==== Extracted information
(** * remove-dead-domains.py: a shallow embedding and its properties

    The script reads a list of domains, resolves each one against five
    public DNS server pairs, probes the web ports of the domains whose
    resolution partly failed, and rewrites the list without the dead ones.

    The network and the random generator are the environment: they appear
    as oracles (section variables), so every theorem holds for all of them.
    The progress bars (tqdm) are not modelled: no value computed by the
    script depends on them.  The bump of the limit on open files stands
    apart from the run, which does not depend on it either. *)

From stdpp Require Import gmap strings list fin_maps sets pretty.
From Stdlib Require Import ZArith.

Open Scope Z_scope.
Open Scope string_scope.
Open Scope list_scope.

(** ** Python values *)

Module Py.

(** Truth value of the values the script tests: a [bool] is itself, a
    [str] is true unless empty, [None] is false. *)
Class Truth (A : Type) := truth : A → bool.
#[global] Instance truth_bool : Truth bool := id.
#[global] Instance truth_str : Truth string := λ s, negb (String.eqb s "").
#[global] Instance truth_optional {A} `{Truth A} : Truth (option A) :=
  λ o, match o with None => false | Some a => truth a end.

Definition any {A} `{Truth A} (l : list A) : bool := existsb truth l.
Definition all {A} `{Truth A} (l : list A) : bool := forallb truth l.

(** A [str] is kept as the bytes of its UTF-8 encoding, the encoding in
    which the list file is read and written: the file is taken to be well
    formed UTF-8, on which [open] does not raise.  [code1], [code2] and
    [code3] decode a character of one, two and three bytes; no longer
    character is white space. *)
Definition byte (b : Ascii.ascii) : N := Ascii.N_of_ascii b.

Definition continuation (b : Ascii.ascii) : option N :=
  if (0x80 <=? byte b)%N && (byte b <=? 0xBF)%N then Some (byte b - 0x80)%N else None.

Definition code1 (b1 : Ascii.ascii) : option N :=
  if (byte b1 <? 0x80)%N then Some (byte b1) else None.

Definition code2 (b1 b2 : Ascii.ascii) : option N :=
  if (0xC2 <=? byte b1)%N && (byte b1 <=? 0xDF)%N then
    match continuation b2 with
    | Some n2 => Some ((byte b1 - 0xC0) * 64 + n2)%N
    | None => None
    end
  else None.

Definition code3 (b1 b2 b3 : Ascii.ascii) : option N :=
  if (0xE0 <=? byte b1)%N && (byte b1 <=? 0xEF)%N then
    match continuation b2, continuation b3 with
    | Some n2, Some n3 =>
        let c := ((byte b1 - 0xE0) * 4096 + n2 * 64 + n3)%N in
        if (0x800 <=? c)%N then Some c else None
    | _, _ => None
    end
  else None.

(** [str.isspace] on one character, which is what [str.rstrip()] strips:
    tab to carriage return, the four separators and the space, and the
    white space of Unicode: next line, no-break space, ogham space mark,
    en quad to hair space, line and paragraph separator, narrow no-break
    space, medium mathematical space, ideographic space. *)
Definition isspace (c : N) : bool :=
  ((9 <=? c) && (c <=? 13) || (28 <=? c) && (c <=? 32)
   || (c =? 0x85) || (c =? 0xA0) || (c =? 0x1680)
   || (0x2000 <=? c) && (c <=? 0x200A)
   || (c =? 0x2028) || (c =? 0x2029) || (c =? 0x202F)
   || (c =? 0x205F) || (c =? 0x3000))%N.

Definition space (c : option N) : bool :=
  match c with
  | Some c => isspace c
  | None => false
  end.

(** The string is made of white space only. *)
Fixpoint blank (s : string) : bool :=
  match s with
  | EmptyString => true
  | String b1 s1 =>
      if space (code1 b1) then blank s1
      else
        match s1 with
        | EmptyString => false
        | String b2 s2 =>
            if space (code2 b1 b2) then blank s2
            else
              match s2 with
              | EmptyString => false
              | String b3 s3 => space (code3 b1 b2 b3) && blank s3
              end
        end
  end.

(** The newline character. *)
Definition LF : string := String (Ascii.ascii_of_nat 10) EmptyString.

(** The no-break space, U+00A0, and the ideographic space, U+3000. *)
Definition NBSP : string :=
  String (Ascii.ascii_of_nat 194) (String (Ascii.ascii_of_nat 160) EmptyString).
Definition IDEOGRAPHIC_SPACE : string :=
  String (Ascii.ascii_of_nat 227)
    (String (Ascii.ascii_of_nat 128) (String (Ascii.ascii_of_nat 128) EmptyString)).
========
Problem details:
Could you give the records above again, exactly and in full?

Solved problem:
(** * remove-dead-domains.py: a shallow embedding and its properties

    The script reads a list of domains, resolves each one against five
    public DNS server pairs, probes the web ports of the domains whose
    resolution partly failed, and rewrites the list without the dead ones.

    The network and the random generator are the environment: they appear
    as oracles (section variables), so every theorem holds for all of them.
    The progress bars (tqdm) are not modelled: no value computed by the
    script depends on them.  The bump of the limit on open files stands
    apart from the run, which does not depend on it either. *)

From stdpp Require Import gmap strings list fin_maps sets pretty.
From Stdlib Require Import ZArith.

Open Scope Z_scope.
Open Scope string_scope.
Open Scope list_scope.

(** ** Python values *)

Module Py.

(** Truth value of the values the script tests: a [bool] is itself, a
    [str] is true unless empty, [None] is false. *)
Class Truth (A : Type) := truth : A → bool.
#[global] Instance truth_bool : Truth bool := id.
#[global] Instance truth_str : Truth string := λ s, negb (String.eqb s "").
#[global] Instance truth_optional {A} `{Truth A} : Truth (option A) :=
  λ o, match o with None => false | Some a => truth a end.

Definition any {A} `{Truth A} (l : list A) : bool := existsb truth l.
Definition all {A} `{Truth A} (l : list A) : bool := forallb truth l.

(** A [str] is kept as the bytes of its UTF-8 encoding, the encoding in
    which the list file is read and written: the file is taken to be well
    formed UTF-8, on which [open] does not raise.  [code1], [code2] and
    [code3] decode a character of one, two and three bytes; no longer
    character is white space. *)
Definition byte (b : Ascii.ascii) : N := Ascii.N_of_ascii b.

Definition continuation (b : Ascii.ascii) : option N :=
  if (0x80 <=? byte b)%N && (byte b <=? 0xBF)%N then Some (byte b - 0x80)%N else None.

Definition code1 (b1 : Ascii.ascii) : option N :=
  if (byte b1 <? 0x80)%N then Some (byte b1) else None.

Definition code2 (b1 b2 : Ascii.ascii) : option N :=
  if (0xC2 <=? byte b1)%N && (byte b1 <=? 0xDF)%N then
    match continuation b2 with
    | Some n2 => Some ((byte b1 - 0xC0) * 64 + n2)%N
    | None => None
    end
  else None.

Definition code3 (b1 b2 b3 : Ascii.ascii) : option N :=
  if (0xE0 <=? byte b1)%N && (byte b1 <=? 0xEF)%N then
    match continuation b2, continuation b3 with
    | Some n2, Some n3 =>
        let c := ((byte b1 - 0xE0) * 4096 + n2 * 64 + n3)%N in
        if (0x800 <=? c)%N then Some c else None
    | _, _ => None
    end
  else None.

(** [str.isspace] on one character, which is what [str.rstrip()] strips:
    tab to carriage return, the four separators and the space, and the
    white space of Unicode: next line, no-break space, ogham space mark,
    en quad to hair space, line and paragraph separator, narrow no-break
    space, medium mathematical space, ideographic space. *)
Definition isspace (c : N) : bool :=
  ((9 <=? c) && (c <=? 13) || (28 <=? c) && (c <=? 32)
   || (c =? 0x85) || (c =? 0xA0) || (c =? 0x1680)
   || (0x2000 <=? c) && (c <=? 0x200A)
   || (c =? 0x2028) || (c =? 0x2029) || (c =? 0x202F)
   || (c =? 0x205F) || (c =? 0x3000))%N.

Definition space (c : option N) : bool :=
  match c with
  | Some c => isspace c
  | None => false
  end.

(** The string is made of white space only. *)
Fixpoint blank (s : string) : bool :=
  match s with
  | EmptyString => true
  | String b1 s1 =>
      if space (code1 b1) then blank s1
      else
        match s1 with
        | EmptyString => false
        | String b2 s2 =>
            if space (code2 b1 b2) then blank s2
            else
              match s2 with
              | EmptyString => false
              | String b3 s3 => space (code3 b1 b2 b3) && blank s3
              end
        end
  end.

(** The newline character. *)
Definition LF : string := String (Ascii.ascii_of_nat 10) EmptyString.

(** The no-break space, U+00A0, and the ideographic space, U+3000. *)
Definition NBSP : string :=
  String (Ascii.ascii_of_nat 194) (String (Ascii.ascii_of_nat 160) EmptyString).
Definition IDEOGRAPHIC_SPACE : string :=
  String (Ascii.ascii_of_nat 227)
    (String (Ascii.ascii_of_nat 128) (String (Ascii.ascii_of_nat 128) EmptyString)).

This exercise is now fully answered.